# Assignment
Line by line, copy all of the data exactly.

START Record set

Lemma step_changes_only_its_pixel_witness :
  exists p',
    outcome (ditherPixel (low false) (high false)
               (width gray2x2 - 1) (height gray2x2 - 1) gray2x2 0 0)
      = Ok p' /\
    sample p' 0 0 = quantize false <$> sample gray2x2 0 0 /\
    forall x' y', 0 <= x' < width gray2x2 -> 0 <= y' < height gray2x2 ->
      (x', y') <> (0, 0) -> sample p' x' y' = sample gray2x2 x' y'.
Proof.
  apply (step_changes_only_its_pixel false gray2x2 0 0);
    [luminance_by_computation | extent_by_computation
    | extent_by_computation].
Defined.

(** X2: [addErrorContrib] at a point outside the image rectangle is
    harmless: whatever the residual and the weight, it does not panic
    and returns the buffer unchanged. *)
Theorem addErrorContrib_outside_is_noop p x y errVal perc :
  image.In (image.mkPoint x y) (image.Rect p) = false ->
  addErrorContrib p x y errVal perc = ([(x, y)], Ok p).
Proof.
  intros Hout. unfold addErrorContrib, image.Gray_At, image.GrayAt,
    image.SetGray. rewrite Hout. reflexivity.
Qed.

Lemma addErrorContrib_outside_is_noop_witness :
  addErrorContrib gray2x2 2 0 (float64_of_Z 100)
    (PrimFloat.div (float64_of_Z 1) (float64_of_Z 2)) =
  ([(2, 0)], Ok gray2x2).
Proof.
  apply (addErrorContrib_outside_is_noop gray2x2 2 0). reflexivity.
Defined.

(** X3: running the pass twice with the same flag gives what one pass
    without inversion gives: the plain pass is idempotent, and the
    inverting pass undoes its own inversion. *)
Theorem pass_twice_is_plain_pass p invert :
  luminance p ->
  exists g1 g2,
    outcome (errorDiffusionDither p invert) = Ok g1 /\
    outcome (errorDiffusionDither g1 invert) = Ok g2 /\
    outcome (errorDiffusionDither p false) = Ok g2.
Proof.
  intros Hp.
  exists (thresholdMap invert p), (thresholdMap false p).
  split; [apply (dither_succeeds invert p Hp) |].
  split; [| apply (dither_succeeds false p Hp)].
  destruct (dither_succeeds invert (thresholdMap invert p)
              (thresholdMap_luminance invert p Hp)) as [-> _].
  f_equal. unfold thresholdMap, image.withPix. simpl. f_equal.
  rewrite <- list_fmap_compose. apply list_fmap_ext.
  intros i v _. apply quantize_twice.
Qed.

Lemma pass_twice_is_plain_pass_witness :
  exists g1 g2,
    outcome (errorDiffusionDither gray2x2 true) = Ok g1 /\
    outcome (errorDiffusionDither g1 true) = Ok g2 /\
    outcome (errorDiffusionDither gray2x2 false) = Ok g2.
Proof.
  apply (pass_twice_is_plain_pass gray2x2 true). luminance_by_computation.
Defined.

(** X4: the pass is monotone.  If one luminance buffer is, sample by
    sample, no brighter than another of the same shape, then its output
    is no brighter without inversion, and no darker with it. *)
Theorem pass_is_monotone p q :
  luminance p -> luminance q ->
  Forall2 Z.le (image.Pix p) (image.Pix q) ->
  exists gp gq ip iq,
    outcome (errorDiffusionDither p false) = Ok gp /\
    outcome (errorDiffusionDither q false) = Ok gq /\
    outcome (errorDiffusionDither p true) = Ok ip /\
    outcome (errorDiffusionDither q true) = Ok iq /\
    Forall2 Z.le (image.Pix gp) (image.Pix gq) /\
    Forall2 Z.le (image.Pix iq) (image.Pix ip).
Proof.
  intros Hp Hq Hle.
  exists (thresholdMap false p), (thresholdMap false q),
         (thresholdMap true p), (thresholdMap true q).
  split; [apply (dither_succeeds false p Hp) |].
  split; [apply (dither_succeeds false q Hq) |].
  split; [apply (dither_succeeds true p Hp) |].
  split; [apply (dither_succeeds true q Hq) |].
  simpl. split.
  - apply Forall2_fmap. eapply Forall2_impl; [exact Hle |].
    intros v w. apply quantize_monotone.
  - apply Forall2_fmap, Forall2_flip. eapply Forall2_impl; [exact Hle |].
    intros v w. apply quantize_antitone.
Qed.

END Record set

# Result of the task
Lemma step_changes_only_its_pixel_witness :
  exists p',
    outcome (ditherPixel (low false) (high false)
               (width gray2x2 - 1) (height gray2x2 - 1) gray2x2 0 0)
      = Ok p' /\
    sample p' 0 0 = quantize false <$> sample gray2x2 0 0 /\
    forall x' y', 0 <= x' < width gray2x2 -> 0 <= y' < height gray2x2 ->
      (x', y') <> (0, 0) -> sample p' x' y' = sample gray2x2 x' y'.
Proof.
  apply (step_changes_only_its_pixel false gray2x2 0 0);
    [luminance_by_computation | extent_by_computation
    | extent_by_computation].
Defined.

(** X2: [addErrorContrib] at a point outside the image rectangle is
    harmless: whatever the residual and the weight, it does not panic
    and returns the buffer unchanged. *)
Theorem addErrorContrib_outside_is_noop p x y errVal perc :
  image.In (image.mkPoint x y) (image.Rect p) = false ->
  addErrorContrib p x y errVal perc = ([(x, y)], Ok p).
Proof.
  intros Hout. unfold addErrorContrib, image.Gray_At, image.GrayAt,
    image.SetGray. rewrite Hout. reflexivity.
Qed.

Lemma addErrorContrib_outside_is_noop_witness :
  addErrorContrib gray2x2 2 0 (float64_of_Z 100)
    (PrimFloat.div (float64_of_Z 1) (float64_of_Z 2)) =
  ([(2, 0)], Ok gray2x2).
Proof.
  apply (addErrorContrib_outside_is_noop gray2x2 2 0). reflexivity.
Defined.

(** X3: running the pass twice with the same flag gives what one pass
    without inversion gives: the plain pass is idempotent, and the
    inverting pass undoes its own inversion. *)
Theorem pass_twice_is_plain_pass p invert :
  luminance p ->
  exists g1 g2,
    outcome (errorDiffusionDither p invert) = Ok g1 /\
    outcome (errorDiffusionDither g1 invert) = Ok g2 /\
    outcome (errorDiffusionDither p false) = Ok g2.
Proof.
  intros Hp.
  exists (thresholdMap invert p), (thresholdMap false p).
  split; [apply (dither_succeeds invert p Hp) |].
  split; [| apply (dither_succeeds false p Hp)].
  destruct (dither_succeeds invert (thresholdMap invert p)
              (thresholdMap_luminance invert p Hp)) as [-> _].
  f_equal. unfold thresholdMap, image.withPix. simpl. f_equal.
  rewrite <- list_fmap_compose. apply list_fmap_ext.
  intros i v _. apply quantize_twice.
Qed.

Lemma pass_twice_is_plain_pass_witness :
  exists g1 g2,
    outcome (errorDiffusionDither gray2x2 true) = Ok g1 /\
    outcome (errorDiffusionDither g1 true) = Ok g2 /\
    outcome (errorDiffusionDither gray2x2 false) = Ok g2.
Proof.
  apply (pass_twice_is_plain_pass gray2x2 true). luminance_by_computation.
Defined.

(** X4: the pass is monotone.  If one luminance buffer is, sample by
    sample, no brighter than another of the same shape, then its output
    is no brighter without inversion, and no darker with it. *)
Theorem pass_is_monotone p q :
  luminance p -> luminance q ->
  Forall2 Z.le (image.Pix p) (image.Pix q) ->
  exists gp gq ip iq,
    outcome (errorDiffusionDither p false) = Ok gp /\
    outcome (errorDiffusionDither q false) = Ok gq /\
    outcome (errorDiffusionDither p true) = Ok ip /\
    outcome (errorDiffusionDither q true) = Ok iq /\
    Forall2 Z.le (image.Pix gp) (image.Pix gq) /\
    Forall2 Z.le (image.Pix iq) (image.Pix ip).
Proof.
  intros Hp Hq Hle.
  exists (thresholdMap false p), (thresholdMap false q),
         (thresholdMap true p), (thresholdMap true q).
  split; [apply (dither_succeeds false p Hp) |].
  split; [apply (dither_succeeds false q Hq) |].
  split; [apply (dither_succeeds true p Hp) |].
  split; [apply (dither_succeeds true q Hq) |].
  simpl. split.
  - apply Forall2_fmap. eapply Forall2_impl; [exact Hle |].
    intros v w. apply quantize_monotone.
  - apply Forall2_fmap, Forall2_flip. eapply Forall2_impl; [exact Hle |].
    intros v w. apply quantize_antitone.
Qed.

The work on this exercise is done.